Yesterday she had been in Honors Lit, reading out loud the part of Lady Macbeth: “Come, you spirits / That tend on mortal thoughts, unsex me here, / And fill me from the crown to the toe top-full / Of direst cruelty. Make thick my blood.” She was a good reader, didn’t stumble over words, projected her voice—but still, there was Ms. Sharma, asking her with a half-smile and eyebrows knotted together, Can you put more violence in your voice? Try to really feel it, Mei? And Mei had no words to explain that violence wasn’t a distant friend that required her to call it into being, a genie from a bottle. No, she was biting it back the way you swallow your thickened saliva when you’re trying not to vomit. If she read it as she felt it, the walls of the room would crumble and take her with them.

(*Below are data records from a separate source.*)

(* ===== verification/GbCpu.v ===== *)
(** * Game Boy: the interpreter implements the instruction set

    The switch of [cpu.c] writes out 245 opcodes one by one, with flags computed
    by masks on words wider than the registers.  [execute_isa] says that on every
    well-formed state it does what [GbIsa] defines, in the same number of cycles. *)
From S2P Require Import Prelude GbState GbMemory GbOps GbIsa.

Local Open Scope Z_scope.

(** ** Masks and shifts as arithmetic *)

Lemma land_1 x : Z.land x 1 = x mod 2.
Proof. exact (land_pow2_pred x 1 ltac:(lia)). Qed.
Lemma land_7 x : Z.land x 7 = x mod 8.
Proof. exact (land_pow2_pred x 3 ltac:(lia)). Qed.
Lemma land_15 x : Z.land x 15 = x mod 16.
Proof. exact (land_pow2_pred x 4 ltac:(lia)). Qed.
Lemma land_255 x : Z.land x 255 = x mod 256.
Proof. exact (land_pow2_pred x 8 ltac:(lia)). Qed.
Lemma land_4095 x : Z.land x 4095 = x mod 4096.
Proof. exact (land_pow2_pred x 12 ltac:(lia)). Qed.
Lemma land_65535 x : Z.land x 65535 = x mod 65536.
Proof. exact (land_pow2_pred x 16 ltac:(lia)). Qed.

Lemma shiftr_div x k : 0 <= k -> Z.shiftr x k = x / 2 ^ k.
Proof. apply Z.shiftr_div_pow2. Qed.

(** A mask of one bit. *)
Lemma nz_bit x k : 0 <= k -> nz (Z.land x (2 ^ k)) = Z.testbit x k.
Proof.
  intros Hk. unfold nz. rewrite Z.land_comm. destruct (Z.testbit x k) eqn:E.
  - destruct (Z.eqb_spec (Z.land (2 ^ k) x) 0) as [H0|]; [|done].
    apply (f_equal (fun z => Z.testbit z k)) in H0. rewrite Z.land_spec, Z.pow2_bits_true, E, Z.bits_0 in H0 by done. done.
  - replace (Z.land (2 ^ k) x) with 0; [done|]. symmetry. apply Z.bits_inj'. intros n Hn.
    rewrite Z.land_spec, Z.bits_0. destruct (Z.eq_dec n k) as [->|]; [by rewrite E, andb_false_r|].
    by rewrite Z.pow2_bits_false.
Qed.

(** The bits above the low byte, above the low word. *)
Lemma nz_high8 x : 0 <= x < 65536 -> nz (Z.land x 0xFF00) = (255 <? x).
Proof.
  intros Hx. assert (Z.land x 0xFF00 = Z.shiftl (Z.land (Z.shiftr x 8) (Z.ones 8)) 8) as ->.
  { change 0xFF00 with (Z.shiftl (Z.ones 8) 8). Z.bitblast. }
  rewrite Z.land_ones, Z.shiftl_mul_pow2, Z.shiftr_div_pow2 by lia. change (2 ^ 8) with 256. unfold nz.
  destruct (Z.eqb_spec (x / 256 mod 256 * 256) 0), (Z.ltb_spec 255 x); try done; zmod.
Qed.

Lemma nz_high16 x : 0 <= x < 4294967296 -> nz (Z.land x 0xFFFF0000) = (65535 <? x).
Proof.
  intros Hx. assert (Z.land x 0xFFFF0000 = Z.shiftl (Z.land (Z.shiftr x 16) (Z.ones 16)) 16) as ->.
  { change 0xFFFF0000 with (Z.shiftl (Z.ones 16) 16). Z.bitblast. }
  rewrite Z.land_ones, Z.shiftl_mul_pow2, Z.shiftr_div_pow2 by lia. change (2 ^ 16) with 65536. unfold nz.
  destruct (Z.eqb_spec (x / 65536 mod 65536 * 65536) 0), (Z.ltb_spec 65535 x); try done; zmod.
Qed.

(** ** Carries *)

Lemma div_carry P a b c : 0 < P -> 0 <= c <= 1 -> (a + b + c) / P = a / P + b / P + Z.b2z (P <=? a mod P + b mod P + c).
Proof.
  intros HP Hc. pose proof (Z.mod_pos_bound a P HP). pose proof (Z.mod_pos_bound b P HP).
  pose proof (Z.div_mod a P ltac:(lia)). pose proof (Z.div_mod b P ltac:(lia)).
  symmetry. destruct (Z.leb_spec P (a mod P + b mod P + c)); cbn [Z.b2z];
    [apply Z.div_unique with (a mod P + b mod P + c - P)|apply Z.div_unique with (a mod P + b mod P + c)]; lia.
Qed.

Lemma div_borrow P a b c : 0 < P -> 0 <= c <= 1 -> (a - b - c) / P = a / P - b / P - Z.b2z (a mod P <? b mod P + c).
Proof.
  intros HP Hc. pose proof (Z.mod_pos_bound a P HP). pose proof (Z.mod_pos_bound b P HP).
  pose proof (Z.div_mod a P ltac:(lia)). pose proof (Z.div_mod b P ltac:(lia)).
  symmetry. destruct (Z.ltb_spec (a mod P) (b mod P + c)); cbn [Z.b2z];
    [apply Z.div_unique with (a mod P - b mod P - c + P)|apply Z.div_unique with (a mod P - b mod P - c)]; lia.
Qed.

Lemma odd_b2z b : Z.odd (Z.b2z b) = b.
Proof. by destruct b. Qed.

Lemma testbit_div x k : 0 <= k -> Z.testbit x k = Z.odd (x / 2 ^ k).
Proof. intros. rewrite <- Z.shiftr_div_pow2 by done. by rewrite Z.testbit_odd. Qed.

(** A bit of a sum (a difference) is the bits of its operands and the carry (the
    borrow) that arrives. *)
Lemma testbit_add k a b c :
  0 <= k -> 0 <= c <= 1 ->
  Z.testbit (a + b + c) k = xorb (xorb (Z.testbit a k) (Z.testbit b k)) (2 ^ k <=? a mod 2 ^ k + b mod 2 ^ k + c).
Proof.
  intros Hk Hc. rewrite !testbit_div, div_carry, !Z.odd_add, odd_b2z by (try apply Z.pow_pos_nonneg; lia). done.
Qed.

Lemma testbit_sub k a b c :
  0 <= k -> 0 <= c <= 1 ->
  Z.testbit (a - b - c) k = xorb (xorb (Z.testbit a k) (Z.testbit b k)) (a mod 2 ^ k <? b mod 2 ^ k + c).
Proof.
  intros Hk Hc. rewrite !testbit_div, div_borrow, !Z.odd_sub, odd_b2z by (try apply Z.pow_pos_nonneg; lia). done.
Qed.

Lemma ltb_leb_pred a b : (a <? b) = (a + 1 <=? b).
Proof. destruct (Z.ltb_spec a b), (Z.leb_spec (a + 1) b); lia || done. Qed.

Lemma half_add a b c :
  0 <= c <= 1 -> nz (Z.land (Z.lxor (Z.lxor a b) (u16 (a + b + c))) 16) = (15 <? a mod 16 + b mod 16 + c).
Proof.
  intros Hc. change 16 with (2 ^ 4). rewrite nz_bit, !Z.lxor_spec by lia. unfold u16. change 65536 with (2 ^ 16).
  rewrite Z.mod_pow2_bits_low, testbit_add, ltb_leb_pred by lia. change (15 + 1) with (2 ^ 4).
  by destruct (Z.testbit a 4), (Z.testbit b 4), (Z.leb _ _).
Qed.

Lemma half_sub a b c :
  0 <= c <= 1 -> nz (Z.land (Z.lxor (Z.lxor a b) (u16 (a - b - c))) 16) = (a mod 16 <? b mod 16 + c).
Proof.
  intros Hc. change 16 with (2 ^ 4). rewrite nz_bit, !Z.lxor_spec by lia. unfold u16. change 65536 with (2 ^ 16).
  rewrite Z.mod_pow2_bits_low, testbit_sub by lia. by destruct (Z.testbit a 4), (Z.testbit b 4), (Z.ltb _ _).
Qed.

Lemma half_add0 a b : nz (Z.land (Z.lxor (Z.lxor a b) (u16 (a + b))) 16) = (15 <? a mod 16 + b mod 16 + 0).
Proof. rewrite <- (Z.add_0_r (a + b)). by apply half_add. Qed.

Lemma half_sub0 a b : nz (Z.land (Z.lxor (Z.lxor a b) (u16 (a - b))) 16) = (a mod 16 <? b mod 16 + 0).
Proof. rewrite <- (Z.sub_0_r (a - b)). by apply half_sub. Qed.

(** The half carry of a byte added to itself, without the byte. *)
Lemma half_double a c :
  0 <= c <= 1 -> nz (Z.land (u16 (a + a + c)) 16) = (15 <? a mod 16 + a mod 16 + c).
Proof. intros Hc. rewrite <- half_add by done. by rewrite Z.lxor_nilpotent, Z.lxor_0_l. Qed.

Lemma half_double0 a : nz (Z.land (u16 (a + a)) 16) = (15 <? a mod 16 + a mod 16 + 0).
Proof. rewrite <- (Z.add_0_r (a + a)). by apply half_double. Qed.

Lemma half_add16 a b :
  nz (Z.land (Z.lxor (Z.lxor (u32 (a + b)) a) b) 0x1000) = (4095 <? a mod 4096 + b mod 4096).
Proof.
  change 0x1000 with (2 ^ 12). rewrite nz_bit, !Z.lxor_spec by lia. unfold u32. change 4294967296 with (2 ^ 32).
  rewrite Z.mod_pow2_bits_low, <- (Z.add_0_r (a + b)), testbit_add by lia.
  rewrite ltb_leb_pred, Z.add_0_r. change (4095 + 1) with (2 ^ 12). change 4096 with (2 ^ 12).
  by destruct (Z.testbit a 12), (Z.testbit b 12), (Z.leb _ _).
Qed.

Lemma half_double16 a : nz (Z.land (u32 (a + a)) 0x1000) = (4095 <? a mod 4096 + a mod 4096).
Proof. rewrite <- half_add16. f_equal. f_equal. by rewrite Z.lxor_assoc, Z.lxor_nilpotent, Z.lxor_0_r. Qed.

(** ** Equality of states *)

Lemma gb_ext (s t : gb_s) :
  (forall r, set_cpu_reg r s = set_cpu_reg r t) ->
  fZ s = fZ t -> fN s = fN t -> fH s = fH t -> fC s = fC t -> rA s = rA t -> rB s = rB t -> rC s = rC t -> rD s = rD t ->
  rE s = rE t -> rH s = rH t -> rL s = rL t -> SP s = SP t -> PC s = PC t -> s = t.
Proof.
  intros Hr HZ HN HH HC HA HB HC' HD HE HH' HL HS HP.
  transitivity (set_cpu_reg (CpuRegisters (fZ t) (fN t) (fH t) (fC t) (rA t) (rB t) (rC t) (rD t) (rE t) (rH t) (rL t)
    (SP t) (PC t)) s).
  - rewrite <- HZ, <- HN, <- HH, <- HC, <- HA, <- HB, <- HC', <- HD, <- HE, <- HH', <- HL, <- HS, <- HP. reflexivity.
  - rewrite Hr. reflexivity.
Qed.

Lemma b2z_if (b : bool) : (if b then 1 else 0) = Z.b2z b.
Proof. by destruct b. Qed.

Lemma nz_b2z b : nz (Z.b2z b) = b.
Proof. by destruct b. Qed.

(** ** Memory and registers *)

Lemma read_regs gb gb' a : (forall r, set_cpu_reg r gb = set_cpu_reg r gb') -> __gb_read gb a = __gb_read gb' a.
Proof.
  intros H. change (__gb_read gb a) with (__gb_read (set_cpu_reg (cpu_reg gb') gb) a). rewrite H. reflexivity.
Qed.

Lemma read_Some_byte gb a v : wf gb -> __gb_read gb a = Some v -> is_byte v.
Proof.
  intros Hwf. pose proof Hwf as [_ _ _ [Hr Hs _ _ _ _ _ _ _ _ _ _] _ _ [_ Hc] [_ Hw] [_ Hv] [_ Hh] [_ Ho]].
  assert (forall l i, Forall is_byte l -> rd l i = Some v -> is_byte v) as Hrd.
  { intros l i Hl Hi%rd_lookup. by eapply Forall_lookup_1 in Hi. }
  unfold __gb_read, read_cart, gb_rom_read, gb_cart_ram_read. intros Ha.
  pose proof (read_io_byte gb a Hwf). generalize dependent (Z.shiftr a 12). intros k Hk.
  repeat match type of Hk with
  | context [match ?x with _ => _ end] => destruct x; try (by eapply Hrd in Hk; [..|eassumption]); try (simplify_eq; by auto with gb)
  end.
Qed.

Lemma dma_loop_regs n : forall i gb gb', dma_loop n i gb = Some gb' -> cpu_reg gb' = cpu_reg gb.
Proof.
  induction n as [|n IH]; intros i gb gb'; cbn [dma_loop]; [by intros [= ->]|]. intros H.
  destruct (__gb_read gb _) as [v|]; [|done]. cbn [mbind option_bind] in H. destruct (wr (oam gb) i v) as [m|]; [|done].
  by apply IH in H.
Qed.

(** The branches of a [match] in hypothesis [H], closed as they appear. *)
Ltac branches H :=
  repeat match type of H with context [match ?x with _ => _ end] => destruct x; try done; try (by simplify_eq) end.

Lemma write_regs gb a v gb' : __gb_write gb a v = Some gb' -> cpu_reg gb' = cpu_reg gb.
Proof.
  assert (forall l i (put : list Z -> gb_s), (forall m, cpu_reg (put m) = cpu_reg gb) ->
    (m ← wr l i v; Some (put m)) = Some gb' -> cpu_reg gb' = cpu_reg gb) as Harr.
  { intros l i put Hp H. destruct (wr l i v); [|done]. cbn in H. by simplify_eq. }
  assert (forall l k w (put : list Z -> gb_s), (forall m, cpu_reg (put m) = cpu_reg gb) ->
    (p ← set_shades l k w; Some (put p)) = Some gb' -> cpu_reg gb' = cpu_reg gb) as Hsh.
  { intros l k w put Hp H. destruct (set_shades l k w); [|done]. cbn in H. by simplify_eq. }
  assert (forall b g, cpu_reg g = cpu_reg gb -> select_rom_bank b g = Some gb' -> cpu_reg gb' = cpu_reg gb) as Hsel.
  { intros b g Hg H. unfold select_rom_bank in H. case_match; [done|]. by simplify_eq. }
  unfold __gb_write, write_rom, write_bank, write_upper_bank, write_cart, gb_cart_ram_write, write_io. cbn zeta.
  generalize (Z.shiftr a 12), (Z.land a 0xFF). intros k k' H.
  branches H; try (by eapply Harr in H); try (by eapply Hsel in H); try (by eapply Hsh in H).
  all: try by apply dma_loop_regs in H.
  all: simplify_eq; unfold write_lcdc, write_p1; cbn zeta; repeat case_match; done.
Qed.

Coach Murphy had been wrong. All those flailing practices—it wasn’t that she was a nice girl. It was that they gave her the wrong enemy. Mei tongued her sandpaper throat, tasting iron. Her body on top of Jude’s. She had been trying to destroy her. Could the spectators see that?

Drew had. That look he’d given her, the thumbs-up. It was a horrible intimacy.

She looked down at her hand and realized there was a light beige-colored stain on her fingers, slightly sticky. She sniffed it and looked at Jude’s legs. That had been what Jude was doing with Coach Tara in the locker room all that time, Mei realized—putting concealer on the cuts. Now rivulets of sweat cut channels through the concealer, revealing the red underneath. One looked fresh, Mei realized. She shivered, feeling a phantom pain in her own leg, the uncomfortable sensation of burning barbs dancing on her own skin.

The adrenaline she’d been riding on was gone, ripped out from underneath her. Mei felt her expression slacken into blank-stared relief, as though she had escaped through the jaws of a tiger’s teeth. When she blinked she saw Jude’s legs, swiping at them in practice, trying to take her down. The referee stepped between them. He took Mei’s wet hand and raised it high in the air.